Line by line, we create a grpc asyncio server using `grpc.aio.server()`, we add our service by passing it to `add_InferenceServerServicer_to_server` then we listed on a custom port using ipv6 by calling the `.add_insecure_port` method and finally we await the `.start` server method

Finally,

```python
# server.py
if __name__ == "__main__":
asyncio.run(serve())
```

If you know run the file

```bash
python src/server.py
```

You'll see

```
INFO:root:[📡] Starting server on [::]:50052
```

The full server looks like

```python
import asyncio
from time import perf_counter

import grpc
from PIL import Image
from io import BytesIO
from inference import inference
import logging
from inference_pb2_grpc import InferenceServer, add_InferenceServerServicer_to_server
from inference_pb2 import InferenceRequest, InferenceReply

logging.basicConfig(level=logging.INFO)

class InferenceService(InferenceServer):
def open_image(self, image: bytes) -> Image.Image:
image = Image.open(BytesIO(image))
return image

async def inference(self, request: InferenceRequest, context) -> InferenceReply:
logging.info(f"[🦾] Received request")
start = perf_counter()
images = list(map(self.open_image, request.image))
preds = inference(images)
logging.info(f"[✅] Done in {(perf_counter() - start) * 1000:.2f}ms")
return InferenceReply(pred=preds)

async def serve():
server = grpc.aio.server()
add_InferenceServerServicer_to_server(InferenceService(), server)
# using ip v6
adddress = "[::]:50052"
server.add_insecure_port(adddress)
logging.info(f"[📡] Starting server on {adddress}")
await server.start()
await server.wait_for_termination()

if __name__ == "__main__":
asyncio.run(serve())
```

Sweet 🎉! We have our gRPC running with asyncio. We now need to define our **client**.

## Client

Creating a client is straightforward, similar to before we need the definitions that were generated in the previous step.

```python
# client.py

import asyncio

import grpc

from inference_pb2 import InferenceRequest, InferenceReply
from inference_pb2_grpc import InferenceServerStub
```

`InferenceServerStub` is the gRPC communication point.
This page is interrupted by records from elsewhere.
Lemma hptr_set m p v : 0 <= v < 2 ^ 64 -> hptr (set_hptr p v m) p = v.
Proof. intros Hv. unfold hptr, set_hptr. rewrite ld64_st64_eq. by apply u64_small. Qed.
Lemma hsize_set m p v : 0 <= v < 2 ^ 32 -> hsize (set_hsize p v m) p = v.
Proof. intros Hv. unfold hsize, set_hsize. rewrite ldn_stn_eq. apply Z.mod_small. change (256 ^ Z.of_nat 4) with (2 ^ 32). lia. Qed.
Lemma hsize_set_ptr m p v : hsize (set_hptr p v m) p = hsize m p.
Proof. apply ldn_stn_ne. lia. Qed.
Lemma hptr_set_size m p v : hptr (set_hsize p v m) p = hptr m p.
Proof. apply ldn_stn_ne. lia. Qed.
Lemma mget_set_ptr m p v x : x < p \/ p + HDR <= x -> mget (set_hptr p v m) x = mget m x.
Proof. intros H. apply mget_stn_ne. unfold HDR in H. lia. Qed.
Lemma mget_set_size m p v x : x < p \/ p + HDR <= x -> mget (set_hsize p v m) x = mget m x.
Proof. intros H. apply mget_stn_ne. unfold HDR in H. lia. Qed.
Lemma same_set_ptr m p v q : q + HDR <= p \/ p + HDR <= q -> same_hdr m (set_hptr p v m) q.
Proof. intros H x Hx. apply mget_set_ptr. lia. Qed.
Lemma same_set_size m p v q : q + HDR <= p \/ p + HDR <= q -> same_hdr m (set_hsize p v m) q.
Proof. intros H x Hx. apply mget_set_size. lia. Qed.

(** ** The list of free blocks *)

Definition head_addr (l : list block_of) (last : Z) : Z := match l with (a, _) :: _ => a | [] => last end.
Fixpoint links (m : mem) (l : list block_of) (last : Z) : Prop :=
  match l with
  | [] => True
  | (a, s) :: l' => hptr m a = head_addr l' last /\ hsize m a = s /\ links m l' last
  end.
(** Ascending, with gaps, between [lo] and [hi]. *)
Fixpoint asc (lo : Z) (l : list block_of) (hi : Z) : Prop :=
  match l with
  | [] => lo <= hi
  | (a, s) :: l' => lo < a /\ 0 < s /\ asc (a + HDR * s) l' hi
  end.
Definition apart (b c : block_of) : Prop := b.1 + HDR * b.2 <= c.1 \/ c.1 + HDR * c.2 <= b.1.

Lemma head_addr_app l1 l2 last : head_addr (l1 ++ l2) last = head_addr l1 (head_addr l2 last).
Proof. by destruct l1 as [|[]]. Qed.
Lemma links_app m l1 l2 last : links m (l1 ++ l2) last <-> links m l1 (head_addr l2 last) /\ links m l2 last.
Proof.
  induction l1 as [|[a s] l1 IH]; simpl; [tauto|]. rewrite IH, head_addr_app. tauto.
Qed.
Lemma links_frame m m' l last : Forall (fun b => same_hdr m m' b.1) l -> links m l last -> links m' l last.
Proof.
  induction 1 as [|[a s] l Hb Hl IH]; simpl; [done|]. intros (H1 & H2 & H3). simpl in Hb. rewrite (same_ptr _ _ _ Hb), (same_size _ _ _ Hb). auto.
Qed.
Lemma asc_le lo l hi : asc lo l hi -> lo <= hi.
Proof. revert lo. induction l as [|[a s] l IH]; simpl; intros lo; [done|]. intros (H1 & H2 & H3%IH). unfold HDR in *. lia. Qed.
Lemma asc_weak lo l hi hi' : hi <= hi' -> asc lo l hi -> asc lo l hi'.
Proof. intros Hh. revert lo. induction l as [|[a s] l IH]; simpl; intros lo; [lia|]. intros (H1 & H2 & H3). auto. Qed.
Lemma asc_lower lo lo' l hi : lo <= lo' -> asc lo' l hi -> asc lo l hi.
Proof. destruct l as [|[a s] l]; simpl; intros Hlo; [lia|]. intros (H1 & H2). split; [lia|done]. Qed.
Lemma asc_app lo l1 l2 hi : asc lo (l1 ++ l2) hi <-> exists mid, asc lo l1 mid /\ asc mid l2 hi.
Proof.
  revert lo. induction l1 as [|[a s] l1 IH]; intros lo; simpl.
  - split; [intros H; exists lo; split; [lia|done]|]. intros (mid & H1 & H2). destruct l2 as [|[b t] l2]; simpl in *; [lia|]. destruct H2 as (? & ? & ?). split; [lia|done].
  - rewrite IH. split.
    + intros (H1 & H2 & mid & H3 & H4). exists mid. tauto.
    + intros (mid & (H1 & H2 & H3) & H4). split; [done|]. split; [done|]. by exists mid.
Qed.
Lemma asc_in lo l hi a s : asc lo l hi -> (a, s) ∈ l -> lo < a /\ 0 < s /\ a + HDR * s <= hi.
Proof.
  intros H [l1 [l2 ->]]%list_elem_of_split. apply asc_app in H as (mid & H1 & H2). pose proof (asc_le _ _ _ H1). simpl in H2. destruct H2 as (H2 & H3 & H4%asc_le). lia.
Qed.
(** Blocks before and after a block of the list. *)
Lemma asc_mid lo l1 a s l2 hi : asc lo (l1 ++ (a, s) :: l2) hi ->
  (forall b t, (b, t) ∈ l1 -> b + HDR * t < a /\ 0 < t /\ lo < b) /\ (forall b t, (b, t) ∈ l2 -> a + HDR * s < b /\ 0 < t /\ b + HDR * t <= hi) /\ lo < a /\ 0 < s /\ a + HDR * s <= hi.
Proof.
  intros H. apply asc_app in H as (mid & H1 & H2). simpl in H2. destruct H2 as (H2 & H3 & H4). pose proof (asc_le _ _ _ H1). pose proof (asc_le _ _ _ H4).
  split; [intros b t Hb; pose proof (asc_in _ _ _ _ _ H1 Hb); lia|]. split; [intros b t Hb; pose proof (asc_in _ _ _ _ _ H4 Hb); lia|]. lia.
Qed.
Lemma links_lookup m l last i a s : links m l last -> l !! i = Some (a, s) ->
  hptr m a = match l !! S i with Some (b, _) => b | None => last end /\ hsize m a = s.
Proof.
  revert i. induction l as [|[b t] l IH]; intros i; [done|]. simpl. intros (H1 & H2 & H3). destruct i as [|i].
  - intros [= -> ->]. split; [|done]. rewrite H1. by destruct l as [|[]].
  - intros Hi. by apply IH.
Qed.
Lemma asc_lookup lo l hi i j a s b t : asc lo l hi -> (i < j)%nat -> l !! i = Some (a, s) -> l !! j = Some (b, t) -> a + HDR * s < b.
Proof.
  revert lo i j. induction l as [|[c u] l IH]; intros lo i j H Hij Hi Hj; [done|]. simpl in H. destruct H as (H1 & H2 & H3). destruct j as [|j]; [lia|].
  destruct i as [|i]; [|by apply (IH _ i j H3 ltac:(lia))]. injection Hi as -> ->. simpl in Hj. apply list_elem_of_lookup_2 in Hj. by apply (asc_in _ _ _ _ _ H3 Hj).
Qed.

(** Blocks that do not overlap. *)
Fixpoint sep (l : list block_of) : Prop := match l with [] => True | b :: l' => Forall (apart b) l' /\ sep l' end.
Lemma apart_sym b c : apart b c -> apart c b.
Proof. unfold apart. tauto. Qed.
Lemma sep_perm l l' : l ≡ₚ l' -> sep l -> sep l'.
Proof.
  induction 1 as [|b l l' Hp IH|b c l|l1 l2 l3 _ IH1 _ IH2]; simpl; auto.
  - intros [H1 H2]. split; [by rewrite <- Hp|auto].
  - intros [H1 [H2 H3]]. inversion H1; subst. split; [|done]. constructor; [by apply apart_sym|done].
Qed.

Section Umalloc.
Context `{UP : Uproc} (h0 : Z) (Hbase : 0 < base /\ base + HDR <= h0).
Notation nodes fl := ((base, 0) :: fl).

(** The free blocks [fl] and the allocated blocks [al]. *)
Record ok (h : heap) (fl al : list block_of) : Prop := {
  ok_links : links (u_mem h) (nodes fl) base;
  ok_asc : asc (h0 - 1) fl (u_brk h);
  ok_freep : u_freep h ∈ (nodes fl).*1;
  ok_size : Forall (fun b => hsize (u_mem h) b.1 = b.2) al;
  ok_al : Forall (fun b => h0 <= b.1 /\ 0 < b.2 /\ b.1 + HDR * b.2 <= u_brk h) al;
  ok_apart : Forall (fun b => Forall (apart b) fl) al;
  ok_sep : sep al;
  ok_max : h0 <= u_brk h <= 2 ^ 36
}.

Lemma ok_perm h fl al al' : al ≡ₚ al' -> ok h fl al -> ok h fl al'.
Proof. intros Hp [H1 H2 H3 H4 H5 H6 H7 H8]. split; try done; [by rewrite <- Hp..|by eapply sep_perm]. Qed.

Lemma nodes_lt h fl al i j a s b t : ok h fl al -> (i < j)%nat -> nodes fl !! i = Some (a, s) -> nodes fl !! j = Some (b, t) -> a < b.
Proof.
  intros H Hij Hi Hj. destruct j as [|j]; [lia|]. destruct i as [|i].
  - injection Hi as <- <-. simpl in Hj. apply list_elem_of_lookup_2 in Hj. pose proof (asc_in _ _ _ _ _ (ok_asc _ _ _ H) Hj). unfold HDR in *. lia.
  - pose proof (asc_lookup _ _ _ i j _ _ _ _ (ok_asc _ _ _ H) ltac:(lia) Hi Hj). simpl in Hi. apply list_elem_of_lookup_2 in Hi.
    pose proof (asc_in _ _ _ _ _ (ok_asc _ _ _ H) Hi). unfold HDR in *. lia.
Qed.
(** The number of free blocks is bounded by the memory. *)
Lemma asc_length lo l hi : asc lo l hi -> HDR * Z.of_nat (length l) <= hi - lo.
Proof. revert lo. induction l as [|[a s] l IH]; simpl; intros lo; [lia|]. intros (H1 & H2 & H3%IH). unfold HDR in *. lia. Qed.
Lemma nodes_length h fl al : ok h fl al -> (length (nodes fl) <= blocks h)%nat.
Proof.
  intros H. pose proof (asc_length _ _ _ (ok_asc _ _ _ H)) as Hl. unfold blocks, HDR in *. simpl.
  assert (Z.of_nat (length fl) <= u_brk h / 16) by (apply Z.div_le_lower_bound; lia). lia.
Qed.

(** The list is a ring. *)
Definition nxt (n i : nat) : nat := if decide (S i = n) then 0 else S i.
Definition dist (n i j : nat) : nat := if decide (i <= j)%nat then (j - i)%nat else (n - i + j)%nat.
Lemma next_node h fl al i a s : ok h fl al -> nodes fl !! i = Some (a, s) ->
  exists b t, nodes fl !! nxt (length (nodes fl)) i = Some (b, t) /\ hptr (u_mem h) a = b.
Proof.
  intros H Hi. pose proof (links_lookup _ _ _ _ _ _ (ok_links _ _ _ H) Hi) as [Hp _]. pose proof (lookup_lt_Some _ _ _ Hi) as Hlt. unfold nxt.
  destruct (decide (S i = length (nodes fl))) as [E|E].
  - exists base, 0. split; [done|]. rewrite Hp, E. by rewrite (proj2 (lookup_ge_None _ _)).
  - destruct (lookup_lt_is_Some_2 (nodes fl) (S i)) as [[b t] Hb]; [lia|]. exists b, t. split; [done|]. by rewrite Hp, Hb.
Qed.
Lemma dist_next n i j : (i < n)%nat -> (j < n)%nat -> i <> j -> (nxt n i < n)%nat /\ (dist n (nxt n i) j + 1 = dist n i j)%nat.
Proof.
  intros Hi Hj Hne. unfold nxt, dist. destruct (decide (S i = n)).
  - split; [lia|]. rewrite (decide_True (P := (0 <= j)%nat)) by lia. rewrite decide_False by lia. lia.
  - split; [lia|]. destruct (decide (S i <= j)%nat), (decide (i <= j)%nat); lia.
Qed.

(** The loop of [free] stops at the block before [bp]. *)
Lemma free_find_spec h fl al bp k p sp : ok h fl al -> base < bp -> nodes fl !! k = Some (p, sp) -> p < bp ->
  (forall j q t, nodes fl !! j = Some (q, t) -> (k < j)%nat -> bp < q) ->
  forall fuel i c sc, nodes fl !! i = Some (c, sc) -> (dist (length (nodes fl)) i k < fuel)%nat -> free_find fuel bp c h = Done p h.
Proof.
  intros H Hbp Hk Hp Hpost. set (n := length (nodes fl)). pose proof (lookup_lt_Some _ _ _ Hk) as Hkn. fold n in Hkn.
  induction fuel as [|fuel IH]; intros i c sc Hi Hd; [lia|]. cbn [free_find]. rewrite (bind_Done (getptr c) _ h _ h eq_refl).
  destruct (next_node _ _ _ _ _ _ H Hi) as (q & t & Hq & ->). fold n in Hq. pose proof (lookup_lt_Some _ _ _ Hi) as Hin. fold n in Hin.
  destruct (decide (i = k)) as [->|Hne].
  - rewrite Hk in Hi. injection Hi as <- <-. unfold nxt in Hq. destruct (decide (S k = n)).
    + injection Hq as <- <-. replace (base <=? p) with true by (destruct (decide (k = 0)%nat) as [->|]; [injection Hk as <- <-; lia|];
        pose proof (nodes_lt _ _ _ 0 k _ _ _ _ H ltac:(lia) eq_refl Hk); lia).
      replace (p <? bp) with true by lia. replace (bp <? base) with false by lia. done.
    + specialize (Hpost _ _ _ Hq ltac:(lia)). replace (p <? bp) with true by lia. by replace (bp <? q) with true by lia.
  - destruct (dist_next n i k Hin Hkn Hne) as [_ Hdn].
    assert (Hstep : (c <? bp) && (bp <? q) = false /\ (q <=? c) && ((c <? bp) || (bp <? q)) = false).
    { unfold nxt in Hq. destruct (decide (i < k)%nat) as [Hlt|Hge].
      - rewrite decide_False in Hq by lia. assert (q <= p). { destruct (decide (S i = k)) as [E|E]; [rewrite E, Hk in Hq; injection Hq; lia|].
          pose proof (nodes_lt _ _ _ (S i) k _ _ _ _ H ltac:(lia) Hq Hk). lia. }
        pose proof (nodes_lt _ _ _ i (S i) _ _ _ _ H ltac:(lia) Hi Hq). split; lia.
      - specialize (Hpost _ _ _ Hi ltac:(lia)). destruct (decide (S i = n)); [injection Hq as <- <-; split; lia|].
        pose proof (nodes_lt _ _ _ i (S i) _ _ _ _ H ltac:(lia) Hi Hq). split; lia. }
    destruct Hstep as [-> ->]. apply (IH (nxt n i) q t Hq). lia.
Qed.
Let's create our `async` function to send `InferenceRequest` and collect `InferenceReply`

```python
...
import logging

logging.basicConfig(level=logging.INFO)

async def main():
async with grpc.aio.insecure_channel("[::]:50052 ") as channel:
stub = InferenceServerStub(channel)
start = perf_counter()

res: InferenceReply = await stub.inference(
InferenceRequest(image=[image_bytes])
)
logging.info(
f"[✅] pred = {pformat(res.pred)} in {(perf_counter() - start) * 1000:.2f}ms"
)
```

We define our channel using `grpc.aio.insecure_channel` context manager, we create an instance of `InferenceServerStub` and we `await` the `.inference` method. The `.inference` method takes `InferenceRequest` instance containing our images in `bytes`. We receive back an `InferenceReply` instance and we print the predictions.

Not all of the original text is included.